Grown In: And do you have a mother’s room?
Debra: I keep a continuous clone. Every two weeks they go to flower, and I keep doing the same process over and over.
Grown In: Do you worry about light pollution or any of that other stuff.
Debra: Of course. The windows are blackened. It’s been in business for a while.
Joe: You’ve come a long way from the spray paint windows.
Grown In: What’s a power bill like for you?
Debra: $1,500.
Grown In: A month?
Debra: But there’s my household.
Grown In: Yeah, but how much are you running your washing machine?
Debra: It’s $1,300 in the summer, actually. ANd I’m running a couple of big refrigerated units to store my inventory.
Joe: I don’t grow indoors, my electricity bill is $285, and I have two commercial freezers.
Jamie: I’m $1,200, $1,300.
The Pervasive Underground
Finally, the conversation wrapped up with a discussion of what they think will happen to the underground cannabis market.
Grown In: So you think the underground market will continue to flourish no matter what?
Jamie: There are some scenarios where it is competitive enough for a lot of people to come to commercial markets for convenience and efficiency. But there’s always going to be some market where people do whatever they want to do.
Grown In: I want to ask you guys, let’s imagine this MCMA-supported bill does pass. What happens to the underground market?
Jamie: It continues exactly as it is.
Grown In: Does it get bigger? Nothing changes?
Toni: They’re not going to listen to regulations. Because the people unground that grow, can just get more plants.
Joe: Who knows how big it really is.
Grown In: Well, there’s actually some pretty good research on the size. It seems like they have pretty good data.
Toni: Licensing hasn’t been able to tap into the style and culture of cannabis.You need a caregiver.
Joe: It’s fool’s gold.
Toni: And the person you’re dealing with is really knowledgeable, so they’re going to give you a lot of information.
Debra: From the caregiver.
Toni: Yeah. From the caregivers. And the underground people.
Rick: The question is, are we going to generate more business for the underground market. The fact is this change is only going to affect about 70,000 patients who are taken care of by caregivers. We just had the Anderson Economic Group come out with a study that shows everyone lives about 20 miles away from dispensaries. They were using caregivers while they already had the option of the regulated market. They already had both choices available to them.
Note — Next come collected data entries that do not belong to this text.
(* ===== verification/Ssrf.v ===== *)
(** The outbound guard of the remote tool runner (packages/runtime/src/ssrf.ts).

    [isIP] of node:net, the URL parser and the DNS lookup are parameters.  The
    bit operations are JavaScript's: operands are taken to 32-bit integers. *)
From S2P Require Import Prelude Json Shared.

(** ** 32-bit integers *)
Definition to_uint32 (n : Z) : Z := (n mod 2 ^ 32)%Z.
Definition to_int32 (n : Z) : Z :=
  let m := to_uint32 n in if (m <? 2 ^ 31)%Z then m else (m - 2 ^ 32)%Z.
(** [a & b], signed. *)
Definition bit_and (a b : Z) : Z := to_int32 (Z.land (to_int32 a) (to_int32 b)).

(** ** Addresses *)

Fixpoint split_all (c : ascii) (t : text) : list text :=
  match t with
  | [] => [[]]
  | x :: t =>
      if Ascii.eqb x c then [] :: split_all c t
      else match split_all c t with
           | p :: ps => (x :: p) :: ps
           | [] => [[x]]
           end
  end.

Definition digit_value (c : ascii) : Z := (Z.of_nat (nat_of_ascii c) - 48)%Z.

(** [Number(part)] of a run of digits. *)
Definition number_of (t : text) : Z := fold_left (fun n c => n * 10 + digit_value c)%Z t 0%Z.

(** [/^\d{1,3}$/]. *)
Definition octet_text (t : text) : bool :=
  forallb is_digit t && (1 <=? length t)%nat && (length t <=? 3)%nat.

Fixpoint octets (value : Z) (parts : list text) : option Z :=
  match parts with
  | [] => Some value
  | p :: parts =>
      if negb (octet_text p) then None
      else let n := number_of p in
           if (255 <? n)%Z then None else octets (value * 256 + n)%Z parts
  end.

Definition ipv4ToInt (ip : string) : option Z :=
  let parts := split_all "." (list_ascii_of_string ip) in
  if (length parts =? 4)%nat then to_uint32 <$> octets 0 parts else None.

Definition isLoopbackV4 (n : Z) : bool := Z.eqb (bit_and n 0xff000000) 0x7f000000.

Definition inCidr (n mask network : Z) : bool :=
  Z.eqb (to_uint32 (bit_and n mask)) (to_uint32 network).

Definition isDisallowedV4 (n : Z) : bool :=
  isLoopbackV4 n ||
  inCidr n 0xff000000 0x00000000 ||
  inCidr n 0xff000000 0x0a000000 ||
  inCidr n 0xfff00000 0xac100000 ||
  inCidr n 0xffff0000 0xc0a80000 ||
  inCidr n 0xffc00000 0x64400000 ||
  inCidr n 0xffff0000 0xa9fe0000.

Definition lower (c : ascii) : ascii :=
  let n := nat_of_ascii c in
  if ((65 <=? n) && (n <=? 90))%nat then ascii_of_nat (n + 32) else c.
Definition toLowerCase (s : string) : string := on_text (map lower) s.

Definition normalizeV6 (ip : string) : string :=
  toLowerCase (match split_at "%" ip with Some (before, _) => before | None => ip end).

(** [/^::ffff:(\d{1,3}(?:\.\d{1,3}){3})$/]: the embedded address. *)
Definition mapped_v4 (v6 : string) : option string :=
  match strip (list_ascii_of_string "::ffff:") (list_ascii_of_string v6) with
  | Some rest =>
      let parts := split_all "." rest in
      if (length parts =? 4)%nat && forallb octet_text parts
      then Some (string_of_list_ascii rest) else None
  | None => None
  end.

Section guard.
(** [isIP] of node:net: 4, 6, or 0 when the string is no address. *)
Context (isIP : string -> nat).

Definition isDisallowedAddress (ip : string) : bool :=
  if (isIP ip =? 4)%nat then
    match ipv4ToInt ip with None => true | Some n => isDisallowedV4 n end
  else if (isIP ip =? 6)%nat then
    let v6 := normalizeV6 ip in
    if String.eqb v6 "::1" || String.eqb v6 "::" then true
    else if existsb (fun p => starts_with p v6) ["fe8"; "fe9"; "fea"; "feb"]%string then true
    else if existsb (fun p => starts_with p v6) ["fc"; "fd"]%string then true
    else match mapped_v4 v6 with
         | Some ip4 => match ipv4ToInt ip4 with None => true | Some n => isDisallowedV4 n end
         | None => false
         end
  else true.

Definition isLoopbackAddress (ip : string) : bool :=
  if (isIP ip =? 4)%nat then
    match ipv4ToInt ip with None => false | Some n => isLoopbackV4 n end
  else if (isIP ip =? 6)%nat then String.eqb (normalizeV6 ip) "::1"
  else false.

(** ** Resolution *)

Record OutboundUrlPolicy := { requireHttps : bool; allowLoopback : bool }.

(** The members of a parsed [URL] that are used. *)
Record URL := { url_href : string; url_protocol : string; url_hostname : string }.

(** [new URL(raw)]: [None] when it throws. *)
Context (parse_url : string -> option URL).
(** [dnsLookup(hostname, { all: true })]: [None] when it rejects. *)
Context (dns : string -> option (list string)).

Definition disallowed (why : string) : error :=
  swift_error VALIDATION ("Disallowed runner target: " +:+ why).

(** [hostname.replace(/^\[|\]$/g, '')]. *)
Definition unwrap (hostname : string) : string :=
  on_text (fun t =>
    let t := match t with c :: t' => if Ascii.eqb c "[" then t' else t | [] => t end in
    match rev t with c :: t' => if Ascii.eqb c "]" then rev t' else t | [] => t end) hostname.

Definition permitted (policy : OutboundUrlPolicy) (address : string) : bool :=
  negb (isDisallowedAddress address) || (allowLoopback policy && isLoopbackAddress address).

(** The addresses of a host, and the first that is refused. *)
Definition addresses_of (hostname : string) : res error (list string) :=
  if negb (isIP hostname =? 0)%nat then Ok [hostname]
  else match dns hostname with
       | None => Err (disallowed ("cannot resolve " +:+ hostname))
       | Some [] => Err (disallowed (hostname +:+ " resolved to no addresses"))
       | Some l => Ok l
       end.

Definition resolveAllowedOutboundTarget (rawUrl : string) (policy : OutboundUrlPolicy) :
    res error (URL * string) :=
  match parse_url rawUrl with
  | None => Err (disallowed "malformed URL")
  | Some url =>
      if requireHttps policy && negb (String.eqb (url_protocol url) "https:")
      then Err (disallowed (url_protocol url +:+ " scheme requires https"))
      else if negb (String.eqb (url_protocol url) "https:") && negb (String.eqb (url_protocol url) "http:")
      then Err (disallowed ("unsupported scheme " +:+ url_protocol url))
      else
        let hostname := unwrap (url_hostname url) in
        let? addresses := addresses_of hostname in
        match List.find (fun a => negb (permitted policy a)) addresses with
        | Some address =>
            Err (disallowed (hostname +:+ " resolves to blocked address " +:+ address))
        | None => Ok (url, hd ""%string addresses)
        end
  end.

(** ** Pinning *)

Record LookupRecord := { lr_address : string; lr_family : nat }.

(** What the callback of a lookup is given, with [{ all: true }] and without. *)
Inductive lookup_answer : Type :=
| answer_all (records : list LookupRecord)
| answer_one (address : string) (family : nat).

(** An [Agent] of undici, by its [connect.lookup]. *)
Record Dispatcher := { connect_lookup : string -> bool -> lookup_answer }.

Definition createPinnedDispatcher (pinnedIp : string) : Dispatcher :=
  let family := if (isIP pinnedIp =? 6)%nat then 6%nat else 4%nat in
  {| connect_lookup := fun _hostname all =>
       if all then answer_all [{| lr_address := pinnedIp; lr_family := family |}]
       else answer_one pinnedIp family |}.

(** The addresses that a connection for a URL dials, in order: Node's
    [net.connect] takes an address as it is, and looks only a name up. *)
Definition dials (d : Dispatcher) (url : URL) : list string :=
  let host := unwrap (url_hostname url) in
  if negb (isIP host =? 0)%nat then [host]
  else match connect_lookup d host true with
       | answer_all records => map lr_address records
       | answer_one address _ => [address]
       end.
End guard.

(** ** Facts *)

Lemma to_int32_mod n : to_uint32 (to_int32 n) = to_uint32 n.
Proof.
  unfold to_int32, to_uint32. assert (H := Z.mod_pos_bound n (2 ^ 32) ltac:(lia)).
  destruct (Z.ltb_spec (n mod 2 ^ 32) (2 ^ 31)).
  - by rewrite Z.mod_mod by lia.
  - replace (n mod 2 ^ 32 - 2 ^ 32)%Z with (n mod 2 ^ 32 + (-1) * 2 ^ 32)%Z by lia.
    by rewrite Z.mod_add, Z.mod_mod by lia.
Qed.

Lemma land_mod a b : to_uint32 (Z.land a b) = Z.land (to_uint32 a) (to_uint32 b).
Proof.
  unfold to_uint32. rewrite <- !Z.land_ones by lia. apply Z.bits_inj'. intros i Hi.
  rewrite !Z.land_spec. by destruct (Z.testbit a i), (Z.testbit b i), (Z.testbit (Z.ones 32) i).
Qed.

Lemma bit_and_unsigned a b :
  (0 <= a < 2 ^ 32)%Z -> (0 <= b < 2 ^ 32)%Z -> to_uint32 (bit_and a b) = Z.land a b.
Proof.
  intros Ha Hb. unfold bit_and. rewrite to_int32_mod, land_mod, !to_int32_mod.
  unfold to_uint32. by rewrite !Z.mod_small by lia.
Qed.

(** A prefix mask keeps the high bits. *)
Lemma land_prefix n k :
  (0 <= k <= 32)%Z -> (0 <= n < 2 ^ 32)%Z ->
  Z.land n (2 ^ 32 - 2 ^ k) = (n / 2 ^ k * 2 ^ k)%Z.
Proof.
  intros Hk Hn. rewrite <- Z.shiftr_div_pow2, <- Z.shiftl_mul_pow2 by lia.
  replace (2 ^ 32 - 2 ^ k)%Z with (Z.shiftl (Z.ones (32 - k)) k).
  2: { rewrite Z.shiftl_mul_pow2, Z.ones_equiv by lia.
       replace (2 ^ 32)%Z with (2 ^ (32 - k) * 2 ^ k)%Z by (rewrite <- Z.pow_add_r by lia; f_equal; lia).
       lia. }
  apply Z.bits_inj'. intros i Hi. rewrite Z.land_spec, !Z.shiftl_spec by lia.
  destruct (Z.ltb_spec i k).
  - rewrite (Z.testbit_neg_r _ (i - k)), (Z.testbit_neg_r (Z.shiftr n k)) by lia. by rewrite andb_false_r.
  - rewrite Z.shiftr_spec by lia. replace (i - k + k)%Z with i by lia.
    destruct (Z.ltb_spec i 32).
    + rewrite Z.ones_spec_low by lia. by rewrite andb_true_r.
    + rewrite (Z.bits_above_log2 n i); [done|lia|].
      destruct (Z.eq_dec n 0%Z) as [->|]; [simpl; lia|].
      apply Z.log2_lt_pow2; [lia|]. apply Z.lt_le_trans with (2 ^ 32)%Z; [lia|].
      by apply Z.pow_le_mono_r; lia.
Qed.

Lemma inCidr_prefix n k network :
  (0 <= k <= 32)%Z -> (0 <= n < 2 ^ 32)%Z -> (0 < 2 ^ k)%Z -> (0 <= network * 2 ^ k < 2 ^ 32)%Z ->
  inCidr n (2 ^ 32 - 2 ^ k) (network * 2 ^ k) = Z.eqb (n / 2 ^ k) network.
Proof.
  intros Hk Hn Hp Hnet. unfold inCidr.
  assert (2 ^ k <= 2 ^ 32)%Z by (apply Z.pow_le_mono_r; lia).
  destruct (Z.eq_dec k 0%Z) as [->|].
  { rewrite bit_and_unsigned, land_prefix by lia. unfold to_uint32. rewrite Z.mod_small by lia.
    rewrite !Z.mul_1_r. done. }
  rewrite bit_and_unsigned, land_prefix by lia. unfold to_uint32. rewrite Z.mod_small by lia.
  destruct (Z.eqb_spec (n / 2 ^ k * 2 ^ k) (network * 2 ^ k)), (Z.eqb_spec (n / 2 ^ k) network);
    nia || done.
Qed.

Lemma loopback_prefix n :
  (0 <= n < 2 ^ 32)%Z -> isLoopbackV4 n = Z.eqb (n / 2 ^ 24) 127.
Proof.
  intros Hn. rewrite <- (inCidr_prefix n 24 127) by lia. unfold isLoopbackV4, inCidr.
  change (2 ^ 32 - 2 ^ 24)%Z with 0xff000000%Z. change (127 * 2 ^ 24)%Z with 0x7f000000%Z.
  unfold bit_and. set (x := Z.land _ _). rewrite to_int32_mod.
  change (to_uint32 0x7f000000) with 0x7f000000%Z.
  assert (H := Z.mod_pos_bound x (2 ^ 32) ltac:(lia)). unfold to_int32, to_uint32.
  destruct (Z.ltb_spec (x mod 2 ^ 32) (2 ^ 31)); [done|].
  rewrite (proj2 (Z.eqb_neq _ _)) by lia. symmetry. apply Z.eqb_neq. lia.
Qed.

(** The networks that the comments of the code name, on the octets. *)
Definition blocked_network (a b : Z) : bool :=
  Z.eqb a 127 || Z.eqb a 0 || Z.eqb a 10 ||
  (Z.eqb a 172 && (16 <=? b)%Z && (b <=? 31)%Z) ||
  (Z.eqb a 192 && Z.eqb b 168) ||
  (Z.eqb a 100 && (64 <=? b)%Z && (b <=? 127)%Z) ||
  (Z.eqb a 169 && Z.eqb b 254).

Definition octet (a : Z) : Prop := (0 <= a <= 255)%Z.

Definition v4_int (a b c d : Z) : Z := (((a * 256 + b) * 256 + c) * 256 + d)%Z.

Lemma v4_int_range a b c d :
  octet a -> octet b -> octet c -> octet d -> (0 <= v4_int a b c d < 2 ^ 32)%Z.
Proof. unfold octet, v4_int. lia. Qed.

Ltac network_eq :=
  apply eq_true_iff_eq; rewrite ?andb_true_iff, !Z.eqb_eq, ?Z.leb_le;
  match goal with b : Z |- context [(?b / ?m)%Z] =>
    pose proof (Z.div_mod b m); pose proof (Z.mod_pos_bound b m) | _ => idtac end; lia.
I don’t think there will be any use changes whatsoever. I also don’t think there’s going to be purchase location changes, because the caregivers are not going to stop growing for five patients. They’re not. They’re going to make accidental criminals out of innocent citizens by changing a law that doesn’t need to be changed. In a way that’s nonsensical and doesn’t favor the average guy.
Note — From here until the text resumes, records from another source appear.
(* ===== verification/LocalExecutor.v ===== *)
(** The in-process tool executor (packages/runtime/src/tool-executor-local.ts).

    A handler is a function of its input that settles after some time or
    never; timers and the abort of the signal carry the instant they fire at. *)
From S2P Require Import Prelude Json Shared Deadlines Tools.

(** ** The local executor *)
Module LocalToolExecutor.

(** What a handler does: settle after some time, or never. *)
Inductive settled : Type := resolves (v : jsval) | rejects (e : error).
Record handler_run := { h_delay : option Z; h_result : settled }.
Definition ToolHandler : Type := jsval -> ToolCallContext -> handler_run.

Record LocalToolExecutor := { timeoutMs : Z; handlers : gmap string ToolHandler }.

Definition DEFAULT_TIMEOUT_MS : Z := 30000.

Definition create (timeoutMs : option Z) : LocalToolExecutor :=
  {| timeoutMs := timeoutMs ?? DEFAULT_TIMEOUT_MS; handlers := ∅ |}.

Definition registerTool (name : string) (handler : ToolHandler) (x : LocalToolExecutor) :
    res error LocalToolExecutor :=
  match handlers x !! name with
  | Some _ => Err (PlainError "Error" ("Tool already registered: " +:+ name))
  | None => Ok {| timeoutMs := timeoutMs x; handlers := <[name := handler]> (handlers x) |}
  end.

Inductive racer : Type := handler_first | timeout_first | abort_first.

(** [Promise.race] of the handler, the timeout and the abort, each with the
    time it settles at: the earliest, in that order on a tie. *)
Definition race (handler : option Z) (timeout : Z) (abort : option Z) : racer * Z :=
  let first := match handler with
               | Some t => if (t <=? timeout)%Z then (handler_first, t) else (timeout_first, timeout)
               | None => (timeout_first, timeout)
               end in
  match abort with
  | Some a => if (a <? first.2)%Z then (abort_first, a) else first
  | None => first
  end.

(** The result, and how long it took; the signal says at which instant it
    aborts, [now] is when the call is made. *)
Definition execute (call : ToolCall) (ctx : ToolCallContext) (signal : Signal) (now : Z)
    (x : LocalToolExecutor) : ToolCallResult * Z :=
  if aborted signal now then (result_err "Aborted", 0%Z)
  else match handlers x !! call_toolName call with
  | None => (result_err ("Unknown tool: " +:+ call_toolName call), 0%Z)
  | Some handler =>
      let run := handler (call_arguments call) ctx in
      let '(winner, t) := race (h_delay run) (timeoutMs x) ((fun s => s.1 - now)%Z <$> signal) in
      (match winner with
       | timeout_first =>
           result_err ("Tool execution timed out after " +:+ string_of_Z (timeoutMs x) +:+ "ms")
       | abort_first => result_err "Aborted"
       | handler_first =>
           match h_result run with
           | resolves v => result_ok v
           | rejects e => result_err (error_message e)
           end
       end, t)
  end.

Lemma race_bounds h t a w d :
  race h t a = (w, d) -> (d <= t)%Z /\ match a with Some x => (d <= x)%Z | None => True end.
Proof.
  unfold race. set (f := match h with Some _ => _ | None => _ end).
  assert (Hf : (f.2 <= t)%Z).
  { subst f. destruct h as [x|]; [|simpl; lia]. destruct (Z.leb_spec x t); simpl; lia. }
  destruct a as [x|]; [destruct (Z.ltb_spec x f.2)|]; intros [= E]; [subst|rewrite E in *..];
    simpl in *; split; lia || done.
Qed.

Lemma race_handler h t a d : race h t a = (handler_first, d) -> h = Some d.
Proof.
  unfold race. destruct h as [x|]; [destruct (Z.leb_spec x t)|]; simpl;
    (destruct a as [y|]; [case_match|]); congruence.
Qed.
End LocalToolExecutor.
Jamie: As the commercial system becomes more competitive, a few more people will use it. Whatever works for everybody.
Joe: The commercial system also feeds the underground market, because there’s many people that go to a dispensary that’s next door to their house, buys an ounce of weed, goes and sells it to their friend.
Grown In: How do people get to know an underground dealer?
Debra: Anywhere you go, if you know someone who smokes weed, you know a dealer.
Joe: Anyone want to buy a joint?
Rick: The underground market is really the people you eat pizza with, your fantasy football team, the person you carpool with to little league, the mom of the kid next door.
Jamie: It’s the same people who use cannabis.
Rick: That’s why you can never stop it, because it’s us.
Rick: We’re not afraid to break laws. We all broke laws before, we’re currently all breaking federal law. So, we’re not afraid to break law. When governments break laws without our advice, and they make laws that don’t make sense, we have no problem breaking those laws. This is why governments failed during the drug war because they made laws nobody wanted to comply with, not based on science or fact.
Joe: Right. We won that war.
Rick: So, the fact is this is not something that can be legislated away. The legacy of the black market has to slowly change over time, and you’re talking about the change in people’s purchasing habits. Not demographics, a change in employment, a change in anything else. It’s just a slow change over time, and no legislation will hurry it.